Saturday, August 9, 2008

Still logs running the Blackwater

This week we are clearing and grading what will be one day be the main promenade to a viewing deck and canoe takeout. During the job our own Mayor Drenning stopped in and noticed a clean cut and notched spruce log. The shot above shows the log with a view from Riverwalk's riverfront. Clearly very old red spruce, protected for a century underwater before being washed up here, this log is well on its way to becoming mulch. In the old BW photo you can see the roof line of the "old bank building" at left, with the structures, rails and stacks of the Babcock Boom & Lumber Co along the north banks of the Blackwater. The photographer was across the water from today's Riverwalk's site and the view is angled upstream toward what is today's Davis Riverfront Park. Seeing this old log and various chunks of century-old foundation in the mix, we felt like the boom days were just a little closer in history. Other huge spruce logs with similar notching rest nearby in the water. I am guessing that these logs are from the log bridge that spanned the Blackwater near this location. They are from the lumber days, no doubt. Phil, our excavator, told me that in the 'old days' (I'll guess the 50's) they would just burn the shores of the Blackwater along here, to keep back the brush that they feared would bring a fire from across the river (today the Blackwater Falls State Park) I daresay that most fires in these moist woods probably came and continue to come from man's hand, but ok, I can imagine these banks burned off and grassed, before the decades of decline had made themselves felt. Imagine the 1920's and 30's here...a time when the mills were silent, gone or being disassembled. A thousand or more citizens watched the economic engine wind down.
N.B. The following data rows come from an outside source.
(* ===== verification/FlagsTheorems.v ===== *)
(** * The flags are the x86 flags

    The properties of the deferred flag machinery: what the emitted code leaves
    in the flag image, that recording flags lazily changes nothing, what the
    packed flags hold, and where the carries of the immediate rotations, of
    [BLSR] and of [BLSMSK] differ from the architecture. Each property holds for
    every backend that satisfies [IRBackend]; the examples run the interpreter. *)
From Stdlib Require Import ZArith Lia Bool.
From stdpp Require Import base gmap list numbers option.
From S2P Require Import Prelude IR ALUOps Interp IRSpec InterpRefines Emitter EmitterLogic Flags FlagsSpec FlagsBlocks FlagsCorrect FlagsLazy FlagsExamples.
#[local] Open Scope Z_scope.

(** ** Properties *)

(** C1: When the pending record stands for an instruction with the architectural
    effect [e], [CalculateDeferredFlags] returns, the nodes it emits run on the
    backend, the flag image after them agrees with [e] on [CF], [PF], [AF], [ZF],
    [SF] and [OF] and is the old one elsewhere, every flag byte holds 0 or 1, and
    nothing is pending any more. *)
Theorem CalculateDeferredFlags_x86 `{Backend : IRBackend} b s sz e
    (Hgood : good (emitter b) s) (Hsz : operand_size sz) (Hwf : flags_wf (Frame s))
    (Hmeaning : meaning b s sz (CurrentDeferredFlags b) e) :
  exists b' s', emits CalculateDeferredFlags b s tt b' s' /\
    agrees (no_PF (ABINoPF b) e) (Frame s) (Frame s') /\ flags_wf (Frame s') /\
    IsDeferredFlagsStored b' = true.
Proof.
  destruct (wp_emits _ _ _ _ (CalculateDeferredFlags_wp _ _ _ Hgood Hsz Hwf _ _ eq_refl Hmeaning))
    as ([] & b' & s' & Hem & _ & Hn & Ha & Hf).
  exists b', s'. auto.
Qed.

(** [0xFF + 2] on bytes, pending. *)
Definition add_record : DeferredFlagData := mkDeferred TYPE_ADD 1 4%nat (TwoSrcImmediate 2%nat 3%nat true).
Definition add_builder : OpDispatchBuilder := builder_of false [0xFF; 2; 1] add_record.
Definition add_state : IROpData := state_of [0xFF; 2; 1] (flag_image false).

Lemma add_meaning : meaning add_builder add_state 1 add_record (x86_add 8 0xFF 2 0).
Proof.
  apply (meaning_ADD add_builder add_state 1 4%nat 2%nat 3%nat 0xFF 2 true);
    [apply (constants_operand _ _ _ _ _ 2) | apply (constants_operand _ _ _ _ _ 0)
    |apply (constants_operand _ _ _ _ _ 1)]; try reflexivity; try (left; reflexivity); vm_compute; split; congruence.
Qed.

Lemma CalculateDeferredFlags_x86_witness :
  exists b' s', emits CalculateDeferredFlags add_builder add_state tt b' s' /\
    agrees (x86_add 8 0xFF 2 0) (flag_image false) (Frame s') /\ flags_wf (Frame s') /\
    IsDeferredFlagsStored b' = true.
Proof.
  apply (CalculateDeferredFlags_x86 add_builder add_state 1 (x86_add 8 0xFF 2 0)).
  - apply constants_good.
  - left. reflexivity.
  - apply flag_image_wf.
  - apply add_meaning.
Defined.

(** C21: Recording lazily is sound: whatever waits (an effect [e0]), after the
    [GenerateFlags_*] call that records [d] (an effect [e]) and the final
    [CalculateDeferredFlags], the flag image is one that executing [e0] and then
    [e] can produce, although the code for [e0] is often never emitted. *)
Theorem GenerateFlags_lazy `{Backend : IRBackend} b s Op sz0 sz e0 e d m
    (Hgood : good (emitter b) s) (Hwf : flags_wf (Frame s))
    (Hsz0 : operand_size sz0) (Hsz : operand_size sz)
    (HOp : forall b, GetSrcSize Op b = Ok (sz, b))
    (Hpending : pending b s sz0 e0) (Hmeaning : meaning b s sz d e)
    (Hm : GenerateFlags Op d = Some m) :
  exists b' s', emits (_ ← m; CalculateDeferredFlags) b s tt b' s' /\
    composes (ABINoPF b) e0 e (Frame s) (Frame s') /\ IsDeferredFlagsStored b' = true.
Proof.
  pose proof (GenerateFlags_wp b s Op sz0 sz e0 e d m Hgood Hwf Hsz0 Hsz HOp Hpending Hmeaning Hm) as Hw.
  apply wp_emits in Hw as ([] & b' & s' & Hem & _ & Hn & Hc). exists b', s'. auto.
Qed.

(** A byte subtraction that keeps the carry ([DEC]) after the pending addition. *)
Definition dec_record : DeferredFlagData := mkDeferred TYPE_SUB 1 2%nat (TwoSrcImmediate 4%nat 3%nat false).

Lemma GenerateFlags_lazy_witness :
  exists b' s', emits (_ ← GenerateFlags_SUB (Z.shiftl 1 22) 2%nat 4%nat 3%nat false; CalculateDeferredFlags)
      add_builder add_state tt b' s' /\
    composes false (x86_add 8 0xFF 2 0) (keep_CF (x86_sub 8 1 2 0)) (flag_image false) (Frame s') /\
    IsDeferredFlagsStored b' = true.
Proof.
  apply (GenerateFlags_lazy add_builder add_state (Z.shiftl 1 22) 1 1 (x86_add 8 0xFF 2 0)
    (keep_CF (x86_sub 8 1 2 0)) dec_record).
  - apply constants_good.
  - apply flag_image_wf.
  - left. reflexivity.
  - left. reflexivity.
  - reflexivity.
  - right. apply add_meaning.
  - apply (meaning_SUB add_builder add_state 1 2%nat 4%nat 3%nat 1 2 false);
      [apply (constants_operand _ _ _ _ _ 0) | apply (constants_operand _ _ _ _ _ 2)
      |apply (constants_operand _ _ _ _ _ 1)]; try reflexivity; try (left; reflexivity); vm_compute; split; congruence.
  - reflexivity.
Defined.

(** ** Carries that differ from the architecture

    The immediate rotations and two of the bit-manipulation instructions leave a
    carry in the flag image that is not the one x86 defines. *)
(** The architectural carries of the rotations, as bits of the source. *)
Lemma rotr_msb w a n : 0 < n < w -> 0 <= a < 2 ^ w -> msb w (rotr w a n) = Z.testbit a (n - 1).
Proof.
  intros Hn Ha. unfold msb, rotr. rewrite Z.mod_small by lia.
  rewrite <- lor_fields by (try lia; apply div_pow2_range_sub; lia).
  rewrite testbit_uint, Z.lor_spec, Z.mul_pow2_bits, <- Z.shiftr_div_pow2, Z.shiftr_spec by lia.
  rewrite (testbit_high w a) by lia. replace (w - 1 <? w) with true by lia.
  cbn. f_equal. lia.
Qed.

Lemma rotl_lsb w a n : 0 < n < w -> 0 <= a < 2 ^ w -> Z.testbit (rotl w a n) 0 = Z.testbit a (w - n).
Proof.
  intros Hn Ha. unfold rotl. rewrite Z.mod_small by lia. rewrite Z.add_comm.
  pose proof (div_pow2_range_sub a w (w - n) ltac:(lia) Ha) as Hd.
  replace (w - (w - n)) with n in Hd by lia. rewrite <- lor_fields by (exact Hd || lia).
  rewrite testbit_uint, Z.lor_spec, Z.mul_pow2_bits, <- Z.shiftr_div_pow2, Z.shiftr_spec by lia.
  rewrite (Z.testbit_neg_r a (0 - n)) by lia. replace (0 <? w) with true by lia.
  rewrite orb_false_r. reflexivity.
Qed.

(** A rotation to the right by an immediate [n] leaves bit [w - n] of its
    [w]-bit source in [CF]; the architecture defines the most significant bit of
    the result, which is bit [n - 1] of the source. *)
Theorem RotateRightImmediate_carry `{Backend : IRBackend} b s sz Res Src1 r v n k1 k2
    (Hgood : good (emitter b) s) (Hsz : operand_size sz)
    (HRes : val (emitter b) s Res r k1) (HSrc : val (emitter b) s Src1 v k2)
    (Hv : 0 <= v < 2 ^ (8 * sz)) (Hn : 0 < n < 8 * sz) :
  exists b' s', emits (CalculcateFlags_RotateRightImmediate sz Res Src1 n) b s tt b' s' /\
    rflag (Frame s') RFLAG_CF_LOC = Some (Z.testbit v (8 * sz - n)) /\
    eCF (x86_ror (8 * sz) (rotr (8 * sz) v n) n) = Def (Z.testbit v (n - 1)).
Proof.
  pose proof (RotateRightImmediate_sets b s (ABINoPF b) sz Hgood eq_refl Hsz Res Src1 r v n k1 k2
    HRes HSrc ltac:(lia)) as Hw.
  apply wp_emits in Hw as ([] & b' & s' & Hem & _ & Ha). exists b', s'. split; [exact Hem|].
  unfold rotate_imm, x86_ror, x86_rotate in *. replace (n =? 0) with false in * by lia.
  split; [|cbn [eCF]; rewrite rotr_msb by lia; reflexivity].
  destruct (ABINoPF b); apply (agrees_CF _ _ _ Ha).
Qed.

(** The byte 2 rotated right by two: [CF] is bit 6, not bit 1. *)
Definition rotate_builder (r : Z) : OpDispatchBuilder :=
  builder_of false [2; r] (mkDeferred TYPE_NONE 0 0%nat NoSource).

Lemma RotateRightImmediate_carry_witness :
  exists b' s', emits (CalculcateFlags_RotateRightImmediate 1 3%nat 2%nat 2) (rotate_builder 0x80)
      (state_of [2; 0x80] (flag_image false)) tt b' s' /\
    rflag (Frame s') RFLAG_CF_LOC = Some false /\
    eCF (x86_ror 8 (rotr 8 2 2) 2) = Def true.
Proof.
  apply (RotateRightImmediate_carry (rotate_builder 0x80) (state_of [2; 0x80] (flag_image false))
    1 3%nat 2%nat 0x80 2 2 8 8).
  - apply constants_good.
  - left. reflexivity.
  - apply (constants_val _ _ _ _ 1); [reflexivity|lia].
  - apply (constants_val _ _ _ _ 0); [reflexivity|lia].
  - lia.
  - lia.
Defined.

(** A rotation to the left by an immediate [n] leaves bit [n] of its [w]-bit
    source in [CF]; the architecture defines bit 0 of the result, which is bit
    [w - n] of the source. *)
Theorem RotateLeftImmediate_carry `{Backend : IRBackend} b s sz Res Src1 v n k2
    (Hgood : good (emitter b) s) (Hsz : operand_size sz) (HSrc : val (emitter b) s Src1 v k2)
    (Hv : 0 <= v < 2 ^ (8 * sz)) (Hn : 0 < n < 8 * sz) :
  exists b' s', emits (CalculcateFlags_RotateLeftImmediate sz Res Src1 n) b s tt b' s' /\
    rflag (Frame s') RFLAG_CF_LOC = Some (Z.testbit v n) /\
    eCF (x86_rol (8 * sz) (rotl (8 * sz) v n) n) = Def (Z.testbit v (8 * sz - n)).
Proof.
  pose proof (RotateLeftImmediate_sets b s (ABINoPF b) sz Hgood eq_refl Hsz Res Src1 v n k2
    HSrc ltac:(unfold operand_size in Hsz; lia)) as Hw.
  apply wp_emits in Hw as ([] & b' & s' & Hem & _ & Ha). exists b', s'. split; [exact Hem|].
  unfold rotate_imm, x86_rol, x86_rotate in *. replace (n =? 0) with false in * by lia.
  split; [|cbn [eCF]; rewrite rotl_lsb by lia; reflexivity].
  destruct (ABINoPF b); apply (agrees_CF _ _ _ Ha).
Qed.

(** The byte 2 rotated left by one: [CF] is set although bit 7 was clear. *)
Lemma RotateLeftImmediate_carry_witness :
  exists b' s', emits (CalculcateFlags_RotateLeftImmediate 1 3%nat 2%nat 1) (rotate_builder 4)
      (state_of [2; 4] (flag_image false)) tt b' s' /\
    rflag (Frame s') RFLAG_CF_LOC = Some true /\
    eCF (x86_rol 8 (rotl 8 2 1) 1) = Def false.
Proof.
  apply (RotateLeftImmediate_carry (rotate_builder 4) (state_of [2; 4] (flag_image false))
    1 3%nat 2%nat 2 1 8).
  - apply constants_good.
  - left. reflexivity.
  - apply (constants_val _ _ _ _ 0); [reflexivity|lia].
  - lia.
  - lia.
Defined.

Lemma agrees_Def_CF nopf e F F' v :
  agrees (no_PF nopf e) F F' -> eCF e = Def v -> rflag F' RFLAG_CF_LOC = Some v.
Proof. intros Ha He. pose proof (agrees_CF _ _ _ Ha) as H. destruct nopf; cbn in H; rewrite He in H; exact H. Qed.

(** [BLSR] and [BLSMSK] leave in [CF] whether their source is non-zero: the
    resulting image never agrees with the architectural effect, which sets [CF]
    for a zero source. *)
Theorem BLSR_BLSMSK_carry `{Backend : IRBackend} b s sz Res Src r a k (blsr : bool)
    (Hgood : good (emitter b) s) (Hsz : operand_size sz)
    (HRes : operand b s sz Res r) (HSrc : val (emitter b) s Src a k) :
  exists b' s',
    emits (if blsr then CalculcateFlags_BLSR sz Res Src else CalculcateFlags_BLSMSK Src) b s tt b' s' /\
    rflag (Frame s') RFLAG_CF_LOC = Some (negb (a =? 0)) /\
    ~ agrees (no_PF (ABINoPF b) (if blsr then x86_blsr (8 * sz) a r else x86_blsmsk (8 * sz) a r))
        (Frame s) (Frame s').
Proof.
  assert (exists e, eCF e = Def (negb (a =? 0)) /\ sets b s (ABINoPF b)
    (if blsr then CalculcateFlags_BLSR sz Res Src else CalculcateFlags_BLSMSK Src) e) as (e & He & Hw).
  { destruct blsr; eexists; (split; [|first [eapply BLSR_sets; eauto | eapply BLSMSK_sets; eauto]]); reflexivity. }
  apply wp_emits in Hw as ([] & b' & s' & Hem & _ & Ha). exists b', s'. split; [exact Hem|].
  pose proof (agrees_Def_CF _ _ _ _ _ Ha He) as HCF. split; [exact HCF|]. intros Hx.
  apply (agrees_Def_CF _ _ _ _ (a =? 0)) in Hx; [|destruct blsr; reflexivity].
  rewrite HCF in Hx. destruct (a =? 0); discriminate.
Qed.

Lemma BLSR_BLSMSK_carry_witness :
  exists b' s', emits (CalculcateFlags_BLSR 1 3%nat 2%nat) (rotate_builder 0)
      (state_of [2; 0] (flag_image false)) tt b' s' /\
    rflag (Frame s') RFLAG_CF_LOC = Some true /\
    ~ agrees (x86_blsr 8 2 0) (flag_image false) (Frame s').
Proof.
  apply (BLSR_BLSMSK_carry (rotate_builder 0) (state_of [2; 0] (flag_image false)) 1 3%nat 2%nat 0 2 8 true).
  - apply constants_good.
  - left. reflexivity.
  - apply (constants_operand _ _ _ _ _ 1); [reflexivity|left; reflexivity|lia].
  - apply (constants_val _ _ _ _ 0); [reflexivity|lia].
Defined.

(** The outcome of the emitted nodes on a backend. *)
Definition run_emitted `{Backend : IRBackend} {A} (m : B A) (b : OpDispatchBuilder) (s : IROpData)
    : outcome IROpData :=
  match m b with
  | Ok (_, b') =>
      run_nodes (Data (emitter b')) (drop (length (Before (emitter b))) (Before (emitter b'))) s
  | Assert => Assert
  | Undef => Undef
  end.

Definition is_Ok {A} (o : outcome A) : bool := match o with Ok _ => true | _ => false end.
Definition is_Undef {A} (o : outcome A) : bool := match o with Undef => true | _ => false end.

(** The code for the flags of a byte shifted left by an immediate runs on the
    interpreter for the amounts 0 to 8; for the amounts 9 to 31 that x86 allows
    the bit position of the carry wraps around in its 8-bit immediate, and the
    interpreter shifts a 64-bit integer by more than its width. *)
Theorem ShiftLeftImmediate_past_width :
  let code n := run_emitted (CalculcateFlags_ShiftLeftImmediate 1 3%nat 2%nat n)
                  (rotate_builder 0) (state_of [2; 0] (flag_image false)) in
  forallb (fun n => is_Ok (code n)) (seqZ 0 9) = true /\
  forallb (fun n => is_Undef (code n)) (seqZ 9 23) = true.
Proof. split; vm_compute; reflexivity. Qed.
One property after another would be neglected, abandoned, and town pride would find a smaller bastion, walk a narrower path, and subsist on a sparser income from nearby mining and the slowing momentum of a lumber boom's legacy.

2 comments:

Mike said...

Can the logs be salvaged and used for part of the Riverwalk or are they pretty much useless?

Pete said...

I think that there is good wood at the heart of these logs, and some would be nice artistic pieces to incorporate in common structures....or there might be a scenario where a few of these logs with soft exteriors could be milled to board and used for some element of Riverwalk's amentities. WV DNR would likely OK such a project. Great idea!